### Aim of the exercise
For this listing, the lines between the one holding "basePointHexUpper = Identifier.fromBytes bs" and the one holding "modulo [N]: it", inclusive, must be set down exactly.

### Task inputs

__________

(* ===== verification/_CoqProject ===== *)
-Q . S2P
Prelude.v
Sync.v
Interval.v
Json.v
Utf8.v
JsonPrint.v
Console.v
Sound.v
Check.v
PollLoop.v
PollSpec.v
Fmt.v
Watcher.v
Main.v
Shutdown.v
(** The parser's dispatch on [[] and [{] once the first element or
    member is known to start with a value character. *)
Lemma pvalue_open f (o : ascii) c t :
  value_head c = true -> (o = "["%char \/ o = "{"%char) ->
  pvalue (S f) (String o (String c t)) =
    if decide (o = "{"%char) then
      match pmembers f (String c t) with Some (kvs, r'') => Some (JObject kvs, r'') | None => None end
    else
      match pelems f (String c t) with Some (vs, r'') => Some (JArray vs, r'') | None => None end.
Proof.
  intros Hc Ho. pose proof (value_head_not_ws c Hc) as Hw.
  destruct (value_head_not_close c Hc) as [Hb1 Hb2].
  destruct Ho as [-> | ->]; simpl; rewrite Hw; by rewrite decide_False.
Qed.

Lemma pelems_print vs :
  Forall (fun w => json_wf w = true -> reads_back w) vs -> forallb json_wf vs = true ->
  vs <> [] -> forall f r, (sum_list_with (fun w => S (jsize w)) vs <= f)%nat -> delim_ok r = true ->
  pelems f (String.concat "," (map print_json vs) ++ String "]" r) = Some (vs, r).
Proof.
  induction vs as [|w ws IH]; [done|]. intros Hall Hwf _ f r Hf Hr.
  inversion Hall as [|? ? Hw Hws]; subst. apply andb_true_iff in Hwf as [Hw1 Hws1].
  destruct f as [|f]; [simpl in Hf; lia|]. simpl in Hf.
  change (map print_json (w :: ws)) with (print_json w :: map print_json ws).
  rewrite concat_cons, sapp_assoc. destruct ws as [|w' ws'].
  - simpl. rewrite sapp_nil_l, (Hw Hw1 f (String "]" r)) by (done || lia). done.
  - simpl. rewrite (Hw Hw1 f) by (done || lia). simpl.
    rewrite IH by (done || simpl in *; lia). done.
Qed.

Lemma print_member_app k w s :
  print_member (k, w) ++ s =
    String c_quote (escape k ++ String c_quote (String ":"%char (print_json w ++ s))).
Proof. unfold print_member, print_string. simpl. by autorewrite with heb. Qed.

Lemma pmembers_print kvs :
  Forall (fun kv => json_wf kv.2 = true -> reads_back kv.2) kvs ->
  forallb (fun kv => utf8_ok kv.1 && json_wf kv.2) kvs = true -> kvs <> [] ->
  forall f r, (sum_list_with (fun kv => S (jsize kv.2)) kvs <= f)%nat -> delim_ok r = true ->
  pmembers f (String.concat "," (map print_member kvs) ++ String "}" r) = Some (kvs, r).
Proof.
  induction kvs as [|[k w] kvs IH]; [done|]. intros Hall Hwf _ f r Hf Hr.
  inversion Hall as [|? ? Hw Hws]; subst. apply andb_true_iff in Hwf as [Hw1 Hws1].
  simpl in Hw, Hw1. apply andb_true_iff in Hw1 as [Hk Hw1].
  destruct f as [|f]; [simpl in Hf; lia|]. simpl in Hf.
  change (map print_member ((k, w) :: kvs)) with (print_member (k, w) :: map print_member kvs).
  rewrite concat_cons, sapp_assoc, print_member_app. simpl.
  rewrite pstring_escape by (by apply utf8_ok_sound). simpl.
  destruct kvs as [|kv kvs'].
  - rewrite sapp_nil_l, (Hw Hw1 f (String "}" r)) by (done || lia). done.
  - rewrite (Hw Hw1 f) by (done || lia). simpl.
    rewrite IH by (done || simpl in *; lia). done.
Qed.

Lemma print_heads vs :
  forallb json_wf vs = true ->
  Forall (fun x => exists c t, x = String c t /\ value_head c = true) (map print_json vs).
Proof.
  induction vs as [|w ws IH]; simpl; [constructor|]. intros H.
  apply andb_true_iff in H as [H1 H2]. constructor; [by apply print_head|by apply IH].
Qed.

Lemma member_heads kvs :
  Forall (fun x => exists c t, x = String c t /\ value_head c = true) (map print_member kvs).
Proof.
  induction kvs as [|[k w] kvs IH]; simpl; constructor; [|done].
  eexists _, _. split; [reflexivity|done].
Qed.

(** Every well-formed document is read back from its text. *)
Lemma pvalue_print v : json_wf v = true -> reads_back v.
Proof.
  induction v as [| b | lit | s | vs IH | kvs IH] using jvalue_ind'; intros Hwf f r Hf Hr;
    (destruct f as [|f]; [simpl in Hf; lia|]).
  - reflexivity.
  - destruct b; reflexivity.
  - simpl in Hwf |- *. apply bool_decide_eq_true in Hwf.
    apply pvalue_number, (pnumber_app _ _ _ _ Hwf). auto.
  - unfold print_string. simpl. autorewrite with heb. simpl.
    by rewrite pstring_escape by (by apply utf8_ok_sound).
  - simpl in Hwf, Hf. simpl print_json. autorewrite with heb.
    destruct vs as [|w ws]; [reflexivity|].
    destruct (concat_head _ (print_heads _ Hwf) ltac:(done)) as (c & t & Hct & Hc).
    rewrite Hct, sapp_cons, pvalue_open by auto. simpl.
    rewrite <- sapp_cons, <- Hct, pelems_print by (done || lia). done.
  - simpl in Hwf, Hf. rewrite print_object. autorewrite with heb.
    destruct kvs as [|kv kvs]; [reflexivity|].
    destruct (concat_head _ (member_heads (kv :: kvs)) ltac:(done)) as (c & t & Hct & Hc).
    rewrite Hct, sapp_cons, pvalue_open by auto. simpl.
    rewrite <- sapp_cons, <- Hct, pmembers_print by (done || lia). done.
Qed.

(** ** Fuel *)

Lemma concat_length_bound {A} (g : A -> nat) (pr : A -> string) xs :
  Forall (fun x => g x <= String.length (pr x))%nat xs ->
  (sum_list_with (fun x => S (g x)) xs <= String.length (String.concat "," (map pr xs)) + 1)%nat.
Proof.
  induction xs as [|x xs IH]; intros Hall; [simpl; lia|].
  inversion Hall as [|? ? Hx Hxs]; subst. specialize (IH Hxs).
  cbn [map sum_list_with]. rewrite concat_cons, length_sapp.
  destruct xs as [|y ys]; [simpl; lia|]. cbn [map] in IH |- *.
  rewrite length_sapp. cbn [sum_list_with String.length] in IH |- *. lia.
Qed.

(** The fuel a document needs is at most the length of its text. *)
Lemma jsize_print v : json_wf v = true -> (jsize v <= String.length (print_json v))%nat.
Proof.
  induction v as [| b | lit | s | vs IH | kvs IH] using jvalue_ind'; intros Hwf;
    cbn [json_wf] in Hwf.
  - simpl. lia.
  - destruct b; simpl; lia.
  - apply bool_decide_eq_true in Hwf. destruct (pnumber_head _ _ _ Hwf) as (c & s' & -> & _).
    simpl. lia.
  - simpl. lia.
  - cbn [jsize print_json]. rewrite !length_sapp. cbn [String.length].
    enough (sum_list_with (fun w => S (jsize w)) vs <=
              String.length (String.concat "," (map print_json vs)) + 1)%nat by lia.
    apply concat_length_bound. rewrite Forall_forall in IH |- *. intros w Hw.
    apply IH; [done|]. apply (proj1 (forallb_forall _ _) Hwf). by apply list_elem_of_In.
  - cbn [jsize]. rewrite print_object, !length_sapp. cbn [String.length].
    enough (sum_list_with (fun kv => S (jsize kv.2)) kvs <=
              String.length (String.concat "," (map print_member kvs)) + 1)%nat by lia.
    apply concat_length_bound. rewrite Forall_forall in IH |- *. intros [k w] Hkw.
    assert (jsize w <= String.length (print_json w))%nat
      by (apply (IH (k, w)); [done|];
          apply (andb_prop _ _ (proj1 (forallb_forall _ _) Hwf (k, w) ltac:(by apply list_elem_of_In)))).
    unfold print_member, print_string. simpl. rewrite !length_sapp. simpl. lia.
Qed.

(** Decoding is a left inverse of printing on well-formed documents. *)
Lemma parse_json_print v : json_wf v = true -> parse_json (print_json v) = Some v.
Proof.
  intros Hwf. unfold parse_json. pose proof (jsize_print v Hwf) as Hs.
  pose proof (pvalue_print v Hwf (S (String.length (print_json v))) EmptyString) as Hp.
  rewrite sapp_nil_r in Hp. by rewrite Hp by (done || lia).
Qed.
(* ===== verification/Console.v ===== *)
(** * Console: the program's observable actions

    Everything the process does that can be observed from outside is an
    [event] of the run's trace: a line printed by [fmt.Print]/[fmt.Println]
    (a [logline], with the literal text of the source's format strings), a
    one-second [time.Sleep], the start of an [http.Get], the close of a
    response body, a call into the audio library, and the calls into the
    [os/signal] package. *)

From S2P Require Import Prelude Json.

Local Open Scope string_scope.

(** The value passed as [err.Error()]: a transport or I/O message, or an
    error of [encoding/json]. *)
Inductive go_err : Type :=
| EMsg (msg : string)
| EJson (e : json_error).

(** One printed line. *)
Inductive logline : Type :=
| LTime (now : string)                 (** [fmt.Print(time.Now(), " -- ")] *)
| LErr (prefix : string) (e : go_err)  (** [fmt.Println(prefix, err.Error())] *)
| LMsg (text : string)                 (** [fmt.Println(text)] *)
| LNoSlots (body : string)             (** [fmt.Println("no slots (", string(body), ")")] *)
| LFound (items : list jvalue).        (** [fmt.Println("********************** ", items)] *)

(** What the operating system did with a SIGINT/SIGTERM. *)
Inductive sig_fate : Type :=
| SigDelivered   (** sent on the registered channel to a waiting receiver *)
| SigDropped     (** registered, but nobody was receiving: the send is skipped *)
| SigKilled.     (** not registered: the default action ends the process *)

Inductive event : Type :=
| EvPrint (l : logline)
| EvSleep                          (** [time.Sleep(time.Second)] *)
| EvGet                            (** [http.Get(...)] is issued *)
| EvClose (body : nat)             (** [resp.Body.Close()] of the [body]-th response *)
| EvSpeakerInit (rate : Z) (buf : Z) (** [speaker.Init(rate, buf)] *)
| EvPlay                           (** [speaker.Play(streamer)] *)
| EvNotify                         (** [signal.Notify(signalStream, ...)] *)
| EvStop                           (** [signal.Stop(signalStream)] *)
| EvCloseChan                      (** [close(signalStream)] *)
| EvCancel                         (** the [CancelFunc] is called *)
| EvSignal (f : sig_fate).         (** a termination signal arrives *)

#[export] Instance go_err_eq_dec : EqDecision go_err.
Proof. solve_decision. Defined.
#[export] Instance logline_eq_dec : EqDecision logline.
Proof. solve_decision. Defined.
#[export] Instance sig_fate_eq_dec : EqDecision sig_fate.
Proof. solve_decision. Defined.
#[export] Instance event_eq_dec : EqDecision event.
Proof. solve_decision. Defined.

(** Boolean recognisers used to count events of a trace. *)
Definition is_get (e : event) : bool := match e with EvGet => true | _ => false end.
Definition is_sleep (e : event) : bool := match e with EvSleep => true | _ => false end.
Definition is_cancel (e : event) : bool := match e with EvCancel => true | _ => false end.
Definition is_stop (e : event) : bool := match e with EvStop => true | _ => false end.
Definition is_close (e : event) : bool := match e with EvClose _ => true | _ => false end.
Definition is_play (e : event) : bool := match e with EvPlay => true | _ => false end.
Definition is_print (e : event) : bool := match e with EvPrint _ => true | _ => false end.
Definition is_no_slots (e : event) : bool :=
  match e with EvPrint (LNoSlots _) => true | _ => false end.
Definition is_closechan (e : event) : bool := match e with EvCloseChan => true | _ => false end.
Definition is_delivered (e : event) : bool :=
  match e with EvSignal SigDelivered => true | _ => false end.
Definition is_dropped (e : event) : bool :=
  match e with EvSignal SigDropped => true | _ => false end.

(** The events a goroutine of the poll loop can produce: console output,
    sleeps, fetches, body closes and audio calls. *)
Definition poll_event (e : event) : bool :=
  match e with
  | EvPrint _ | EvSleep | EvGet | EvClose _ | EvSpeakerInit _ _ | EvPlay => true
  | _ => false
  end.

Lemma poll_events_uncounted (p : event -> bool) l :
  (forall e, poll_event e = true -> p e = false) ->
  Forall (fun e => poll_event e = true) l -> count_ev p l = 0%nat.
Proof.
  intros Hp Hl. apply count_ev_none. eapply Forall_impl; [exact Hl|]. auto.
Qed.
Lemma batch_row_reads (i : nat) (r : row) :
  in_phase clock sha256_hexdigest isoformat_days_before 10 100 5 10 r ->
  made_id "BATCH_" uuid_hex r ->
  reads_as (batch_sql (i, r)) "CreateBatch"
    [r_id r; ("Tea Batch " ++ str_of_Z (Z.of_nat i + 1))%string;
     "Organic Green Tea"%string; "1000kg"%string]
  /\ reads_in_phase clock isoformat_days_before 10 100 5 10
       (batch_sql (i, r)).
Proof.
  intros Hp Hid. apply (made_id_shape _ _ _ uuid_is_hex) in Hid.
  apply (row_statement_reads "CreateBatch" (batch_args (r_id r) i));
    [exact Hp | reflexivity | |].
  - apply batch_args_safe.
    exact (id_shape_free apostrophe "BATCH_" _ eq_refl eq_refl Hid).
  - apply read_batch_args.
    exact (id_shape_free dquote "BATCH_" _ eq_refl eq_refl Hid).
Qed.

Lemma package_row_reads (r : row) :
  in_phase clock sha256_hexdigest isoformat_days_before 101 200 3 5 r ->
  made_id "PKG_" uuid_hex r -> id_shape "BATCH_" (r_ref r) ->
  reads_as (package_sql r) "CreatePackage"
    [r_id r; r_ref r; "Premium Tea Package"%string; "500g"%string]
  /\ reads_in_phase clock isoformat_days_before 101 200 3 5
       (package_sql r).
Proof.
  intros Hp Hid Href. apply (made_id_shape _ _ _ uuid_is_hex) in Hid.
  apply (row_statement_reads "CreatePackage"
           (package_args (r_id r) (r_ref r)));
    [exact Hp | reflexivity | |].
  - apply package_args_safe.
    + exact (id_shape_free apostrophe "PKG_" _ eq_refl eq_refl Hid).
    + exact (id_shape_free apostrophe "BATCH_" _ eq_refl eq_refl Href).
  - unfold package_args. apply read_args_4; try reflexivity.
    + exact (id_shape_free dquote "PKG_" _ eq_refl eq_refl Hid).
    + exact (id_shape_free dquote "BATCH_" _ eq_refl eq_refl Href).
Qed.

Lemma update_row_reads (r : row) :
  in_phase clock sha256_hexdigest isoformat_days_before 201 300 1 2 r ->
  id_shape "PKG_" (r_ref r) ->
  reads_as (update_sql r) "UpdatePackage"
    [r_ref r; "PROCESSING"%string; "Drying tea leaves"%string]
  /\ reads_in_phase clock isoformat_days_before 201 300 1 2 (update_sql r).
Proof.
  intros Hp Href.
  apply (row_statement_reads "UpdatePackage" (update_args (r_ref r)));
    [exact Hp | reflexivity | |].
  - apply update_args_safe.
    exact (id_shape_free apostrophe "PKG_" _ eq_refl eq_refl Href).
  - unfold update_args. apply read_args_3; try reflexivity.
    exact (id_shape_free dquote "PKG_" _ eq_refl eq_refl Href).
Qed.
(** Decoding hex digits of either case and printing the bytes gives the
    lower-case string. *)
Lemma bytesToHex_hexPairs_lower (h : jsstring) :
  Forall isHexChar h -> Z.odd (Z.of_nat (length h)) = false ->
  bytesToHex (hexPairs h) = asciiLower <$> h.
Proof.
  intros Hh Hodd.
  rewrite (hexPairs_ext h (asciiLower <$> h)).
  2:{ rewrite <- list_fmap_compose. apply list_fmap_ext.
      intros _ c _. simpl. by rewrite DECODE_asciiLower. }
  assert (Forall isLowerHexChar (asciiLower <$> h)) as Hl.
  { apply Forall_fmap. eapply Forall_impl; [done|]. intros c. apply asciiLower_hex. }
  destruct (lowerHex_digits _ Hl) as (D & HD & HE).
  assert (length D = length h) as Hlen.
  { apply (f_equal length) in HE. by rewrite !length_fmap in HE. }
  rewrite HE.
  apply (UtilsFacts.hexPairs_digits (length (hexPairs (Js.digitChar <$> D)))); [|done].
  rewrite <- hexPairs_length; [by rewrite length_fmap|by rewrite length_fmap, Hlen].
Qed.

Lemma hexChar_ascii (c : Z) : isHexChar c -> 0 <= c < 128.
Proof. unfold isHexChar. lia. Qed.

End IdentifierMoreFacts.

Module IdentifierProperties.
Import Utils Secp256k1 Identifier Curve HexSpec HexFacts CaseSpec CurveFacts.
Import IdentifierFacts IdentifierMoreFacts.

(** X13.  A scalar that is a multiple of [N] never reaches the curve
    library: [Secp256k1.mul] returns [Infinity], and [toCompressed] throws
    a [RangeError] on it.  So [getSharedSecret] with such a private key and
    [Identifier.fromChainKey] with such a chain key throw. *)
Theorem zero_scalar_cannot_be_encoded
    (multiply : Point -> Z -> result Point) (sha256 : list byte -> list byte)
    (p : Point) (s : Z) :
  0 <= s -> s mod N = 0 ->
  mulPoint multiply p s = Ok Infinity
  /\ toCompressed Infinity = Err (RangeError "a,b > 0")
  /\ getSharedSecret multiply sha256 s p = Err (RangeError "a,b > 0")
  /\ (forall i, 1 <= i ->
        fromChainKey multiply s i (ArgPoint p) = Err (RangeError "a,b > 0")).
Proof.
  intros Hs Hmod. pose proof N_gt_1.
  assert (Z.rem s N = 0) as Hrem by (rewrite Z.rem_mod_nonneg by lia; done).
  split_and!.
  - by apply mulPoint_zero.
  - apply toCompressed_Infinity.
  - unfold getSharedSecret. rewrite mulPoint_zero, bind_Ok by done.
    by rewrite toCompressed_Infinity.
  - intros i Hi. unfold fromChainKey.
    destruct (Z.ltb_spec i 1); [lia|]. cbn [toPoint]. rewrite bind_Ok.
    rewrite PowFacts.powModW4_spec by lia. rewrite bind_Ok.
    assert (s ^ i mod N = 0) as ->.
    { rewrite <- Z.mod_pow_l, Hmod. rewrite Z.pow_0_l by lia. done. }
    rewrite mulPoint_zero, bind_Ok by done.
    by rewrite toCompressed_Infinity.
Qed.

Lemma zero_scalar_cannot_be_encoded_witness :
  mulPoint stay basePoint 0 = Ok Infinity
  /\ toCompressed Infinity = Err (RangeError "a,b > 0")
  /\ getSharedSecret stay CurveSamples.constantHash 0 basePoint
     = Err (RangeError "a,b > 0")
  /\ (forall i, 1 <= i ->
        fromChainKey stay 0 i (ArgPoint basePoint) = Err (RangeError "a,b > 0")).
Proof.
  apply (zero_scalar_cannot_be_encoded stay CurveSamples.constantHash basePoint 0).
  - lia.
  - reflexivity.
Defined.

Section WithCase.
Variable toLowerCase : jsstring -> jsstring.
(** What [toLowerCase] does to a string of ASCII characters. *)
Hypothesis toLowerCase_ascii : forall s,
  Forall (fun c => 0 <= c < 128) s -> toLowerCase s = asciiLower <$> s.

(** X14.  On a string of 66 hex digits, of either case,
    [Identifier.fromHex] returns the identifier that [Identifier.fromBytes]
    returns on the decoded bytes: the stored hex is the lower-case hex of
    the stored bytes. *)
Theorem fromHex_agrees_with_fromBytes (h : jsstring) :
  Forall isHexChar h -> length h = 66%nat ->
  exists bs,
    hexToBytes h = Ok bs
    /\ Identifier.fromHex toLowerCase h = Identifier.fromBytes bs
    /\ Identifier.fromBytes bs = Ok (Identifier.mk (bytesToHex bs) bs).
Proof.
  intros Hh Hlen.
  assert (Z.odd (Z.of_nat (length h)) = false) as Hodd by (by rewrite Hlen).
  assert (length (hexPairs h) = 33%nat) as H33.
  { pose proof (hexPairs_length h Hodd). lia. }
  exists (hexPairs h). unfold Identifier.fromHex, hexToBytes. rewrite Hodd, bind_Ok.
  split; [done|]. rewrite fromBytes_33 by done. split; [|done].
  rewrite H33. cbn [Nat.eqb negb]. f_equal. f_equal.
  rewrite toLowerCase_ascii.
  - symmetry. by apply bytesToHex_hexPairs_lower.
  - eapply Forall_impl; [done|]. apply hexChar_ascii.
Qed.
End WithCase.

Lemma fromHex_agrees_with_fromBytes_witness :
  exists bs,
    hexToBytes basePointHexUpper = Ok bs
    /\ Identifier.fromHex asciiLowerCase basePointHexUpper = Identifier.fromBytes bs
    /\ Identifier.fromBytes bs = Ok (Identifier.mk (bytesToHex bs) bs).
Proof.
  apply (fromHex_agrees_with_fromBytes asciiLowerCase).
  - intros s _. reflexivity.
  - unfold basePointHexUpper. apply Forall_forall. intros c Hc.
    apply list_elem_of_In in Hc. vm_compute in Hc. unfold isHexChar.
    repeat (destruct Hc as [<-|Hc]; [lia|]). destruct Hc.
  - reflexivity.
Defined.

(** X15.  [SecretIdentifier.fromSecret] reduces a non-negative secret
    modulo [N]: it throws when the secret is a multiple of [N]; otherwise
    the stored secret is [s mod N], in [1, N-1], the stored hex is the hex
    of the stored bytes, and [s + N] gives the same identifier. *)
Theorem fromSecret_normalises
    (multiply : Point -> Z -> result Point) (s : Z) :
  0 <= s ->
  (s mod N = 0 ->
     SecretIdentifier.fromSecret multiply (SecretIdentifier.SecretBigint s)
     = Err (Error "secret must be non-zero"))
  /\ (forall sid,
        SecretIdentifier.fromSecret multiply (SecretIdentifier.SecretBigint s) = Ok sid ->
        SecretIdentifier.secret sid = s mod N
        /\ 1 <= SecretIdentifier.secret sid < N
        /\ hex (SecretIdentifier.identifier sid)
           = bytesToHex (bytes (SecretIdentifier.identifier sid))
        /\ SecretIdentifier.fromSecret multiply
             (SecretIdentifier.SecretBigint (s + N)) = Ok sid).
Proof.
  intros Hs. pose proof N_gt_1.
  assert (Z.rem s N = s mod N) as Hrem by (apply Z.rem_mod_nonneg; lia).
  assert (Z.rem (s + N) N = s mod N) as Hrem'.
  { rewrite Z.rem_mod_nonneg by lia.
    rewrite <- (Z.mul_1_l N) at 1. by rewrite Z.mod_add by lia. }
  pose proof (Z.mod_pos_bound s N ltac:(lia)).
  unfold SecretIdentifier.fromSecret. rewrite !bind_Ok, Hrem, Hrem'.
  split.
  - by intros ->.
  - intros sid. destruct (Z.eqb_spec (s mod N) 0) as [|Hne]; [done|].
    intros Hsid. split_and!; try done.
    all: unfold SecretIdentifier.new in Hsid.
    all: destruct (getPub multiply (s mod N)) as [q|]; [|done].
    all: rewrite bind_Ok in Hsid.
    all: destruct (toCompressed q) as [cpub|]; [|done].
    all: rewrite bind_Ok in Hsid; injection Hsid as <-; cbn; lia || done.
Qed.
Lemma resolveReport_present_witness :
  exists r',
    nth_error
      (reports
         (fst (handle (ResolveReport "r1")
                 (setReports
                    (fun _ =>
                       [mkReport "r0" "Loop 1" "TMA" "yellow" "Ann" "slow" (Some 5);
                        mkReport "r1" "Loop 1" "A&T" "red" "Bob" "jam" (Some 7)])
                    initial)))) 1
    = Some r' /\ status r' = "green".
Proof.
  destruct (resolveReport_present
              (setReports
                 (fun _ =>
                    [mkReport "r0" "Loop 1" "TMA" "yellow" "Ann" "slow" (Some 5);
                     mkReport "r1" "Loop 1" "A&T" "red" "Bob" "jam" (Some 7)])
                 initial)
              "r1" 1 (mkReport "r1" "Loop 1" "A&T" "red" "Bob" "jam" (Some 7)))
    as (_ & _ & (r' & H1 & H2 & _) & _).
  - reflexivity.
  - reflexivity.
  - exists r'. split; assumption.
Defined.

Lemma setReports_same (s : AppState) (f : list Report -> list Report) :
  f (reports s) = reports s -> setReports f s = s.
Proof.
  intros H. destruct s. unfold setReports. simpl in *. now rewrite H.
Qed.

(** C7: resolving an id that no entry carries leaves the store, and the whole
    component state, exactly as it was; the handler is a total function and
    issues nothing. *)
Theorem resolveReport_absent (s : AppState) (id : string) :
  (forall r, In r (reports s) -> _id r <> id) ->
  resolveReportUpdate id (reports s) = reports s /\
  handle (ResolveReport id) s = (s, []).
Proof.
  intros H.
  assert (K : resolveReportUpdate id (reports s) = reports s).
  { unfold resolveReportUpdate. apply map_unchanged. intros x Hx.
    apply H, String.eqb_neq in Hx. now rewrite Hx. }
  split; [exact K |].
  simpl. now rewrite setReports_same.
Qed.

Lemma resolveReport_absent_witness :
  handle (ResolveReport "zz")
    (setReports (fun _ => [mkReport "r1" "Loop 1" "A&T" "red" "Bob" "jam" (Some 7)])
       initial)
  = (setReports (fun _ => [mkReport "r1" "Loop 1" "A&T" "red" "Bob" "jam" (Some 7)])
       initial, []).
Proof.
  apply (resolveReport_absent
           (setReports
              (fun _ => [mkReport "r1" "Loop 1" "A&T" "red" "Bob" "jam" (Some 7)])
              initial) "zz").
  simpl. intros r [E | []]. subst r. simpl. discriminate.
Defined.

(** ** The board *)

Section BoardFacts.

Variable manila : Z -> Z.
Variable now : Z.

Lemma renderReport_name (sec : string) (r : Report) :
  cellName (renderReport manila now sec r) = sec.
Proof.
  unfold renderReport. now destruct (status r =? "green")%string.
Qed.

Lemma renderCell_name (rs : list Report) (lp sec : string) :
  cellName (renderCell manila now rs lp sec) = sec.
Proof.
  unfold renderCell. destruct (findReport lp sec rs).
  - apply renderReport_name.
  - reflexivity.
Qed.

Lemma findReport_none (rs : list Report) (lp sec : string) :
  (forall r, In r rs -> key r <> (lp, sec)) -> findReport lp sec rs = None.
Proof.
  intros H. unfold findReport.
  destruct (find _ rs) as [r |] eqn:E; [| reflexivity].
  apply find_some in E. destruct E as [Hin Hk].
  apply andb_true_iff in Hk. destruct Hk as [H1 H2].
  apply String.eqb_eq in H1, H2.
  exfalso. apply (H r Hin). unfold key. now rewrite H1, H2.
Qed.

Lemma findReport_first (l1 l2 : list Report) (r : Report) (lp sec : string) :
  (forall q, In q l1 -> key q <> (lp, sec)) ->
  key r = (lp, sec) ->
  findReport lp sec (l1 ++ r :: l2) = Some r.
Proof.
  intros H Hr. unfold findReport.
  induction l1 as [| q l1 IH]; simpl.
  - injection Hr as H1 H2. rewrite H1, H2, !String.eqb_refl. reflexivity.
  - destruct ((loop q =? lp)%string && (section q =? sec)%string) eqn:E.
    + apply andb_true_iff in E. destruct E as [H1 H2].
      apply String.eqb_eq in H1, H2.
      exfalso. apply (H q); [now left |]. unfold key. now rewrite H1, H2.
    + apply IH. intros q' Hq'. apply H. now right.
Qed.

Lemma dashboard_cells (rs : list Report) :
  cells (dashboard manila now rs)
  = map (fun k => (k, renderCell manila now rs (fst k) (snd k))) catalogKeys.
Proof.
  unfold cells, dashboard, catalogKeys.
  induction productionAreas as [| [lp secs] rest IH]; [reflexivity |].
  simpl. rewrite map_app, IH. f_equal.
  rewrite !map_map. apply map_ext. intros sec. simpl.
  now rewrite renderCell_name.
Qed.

__________

### Response
    /\ Identifier.fromHex asciiLowerCase basePointHexUpper = Identifier.fromBytes bs
    /\ Identifier.fromBytes bs = Ok (Identifier.mk (bytesToHex bs) bs).
Proof.
  apply (fromHex_agrees_with_fromBytes asciiLowerCase).
  - intros s _. reflexivity.
  - unfold basePointHexUpper. apply Forall_forall. intros c Hc.
    apply list_elem_of_In in Hc. vm_compute in Hc. unfold isHexChar.
    repeat (destruct Hc as [<-|Hc]; [lia|]). destruct Hc.
  - reflexivity.
Defined.

(** X15.  [SecretIdentifier.fromSecret] reduces a non-negative secret
    modulo [N]: it throws when the secret is a multiple of [N]; otherwise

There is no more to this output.